- **Available data**
---*---

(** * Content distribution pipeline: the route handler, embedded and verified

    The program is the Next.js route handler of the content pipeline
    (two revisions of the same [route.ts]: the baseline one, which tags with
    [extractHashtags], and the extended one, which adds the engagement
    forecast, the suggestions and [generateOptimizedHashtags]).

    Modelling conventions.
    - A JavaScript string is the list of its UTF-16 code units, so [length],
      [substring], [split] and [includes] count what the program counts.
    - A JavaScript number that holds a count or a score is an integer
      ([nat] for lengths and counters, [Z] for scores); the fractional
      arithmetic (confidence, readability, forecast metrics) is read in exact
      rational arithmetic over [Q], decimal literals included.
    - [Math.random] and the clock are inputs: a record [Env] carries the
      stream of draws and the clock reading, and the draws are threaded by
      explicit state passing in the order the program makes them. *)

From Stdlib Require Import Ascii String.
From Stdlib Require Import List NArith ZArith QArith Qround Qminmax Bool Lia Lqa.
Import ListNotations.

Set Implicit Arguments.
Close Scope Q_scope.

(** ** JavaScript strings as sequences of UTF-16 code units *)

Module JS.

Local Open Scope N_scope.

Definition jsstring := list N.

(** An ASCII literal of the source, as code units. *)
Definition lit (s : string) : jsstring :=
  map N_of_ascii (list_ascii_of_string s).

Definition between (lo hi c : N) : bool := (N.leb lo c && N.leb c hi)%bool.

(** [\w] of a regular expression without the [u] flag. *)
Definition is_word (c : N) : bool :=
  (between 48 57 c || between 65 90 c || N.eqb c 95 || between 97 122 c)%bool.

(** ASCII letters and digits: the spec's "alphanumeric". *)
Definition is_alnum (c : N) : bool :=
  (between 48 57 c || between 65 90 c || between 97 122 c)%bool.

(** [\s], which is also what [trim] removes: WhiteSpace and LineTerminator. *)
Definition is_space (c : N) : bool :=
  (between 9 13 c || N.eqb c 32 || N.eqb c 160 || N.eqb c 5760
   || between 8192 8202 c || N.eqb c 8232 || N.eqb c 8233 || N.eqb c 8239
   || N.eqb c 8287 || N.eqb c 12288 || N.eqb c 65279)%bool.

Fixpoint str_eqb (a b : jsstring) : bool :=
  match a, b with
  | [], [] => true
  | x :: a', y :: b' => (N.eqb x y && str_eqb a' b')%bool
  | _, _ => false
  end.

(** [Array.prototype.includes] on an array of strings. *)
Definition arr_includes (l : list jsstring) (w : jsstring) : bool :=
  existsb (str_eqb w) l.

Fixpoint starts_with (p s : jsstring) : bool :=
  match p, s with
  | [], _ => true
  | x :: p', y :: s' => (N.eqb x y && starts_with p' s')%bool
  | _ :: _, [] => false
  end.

---*---

- **Your assignment**
Search the entries for the word "Require" and show every line that has it.

- **Solution for this task**
From Stdlib Require Import Ascii String.
From Stdlib Require Import List NArith ZArith QArith Qround Qminmax Bool Lia Lqa.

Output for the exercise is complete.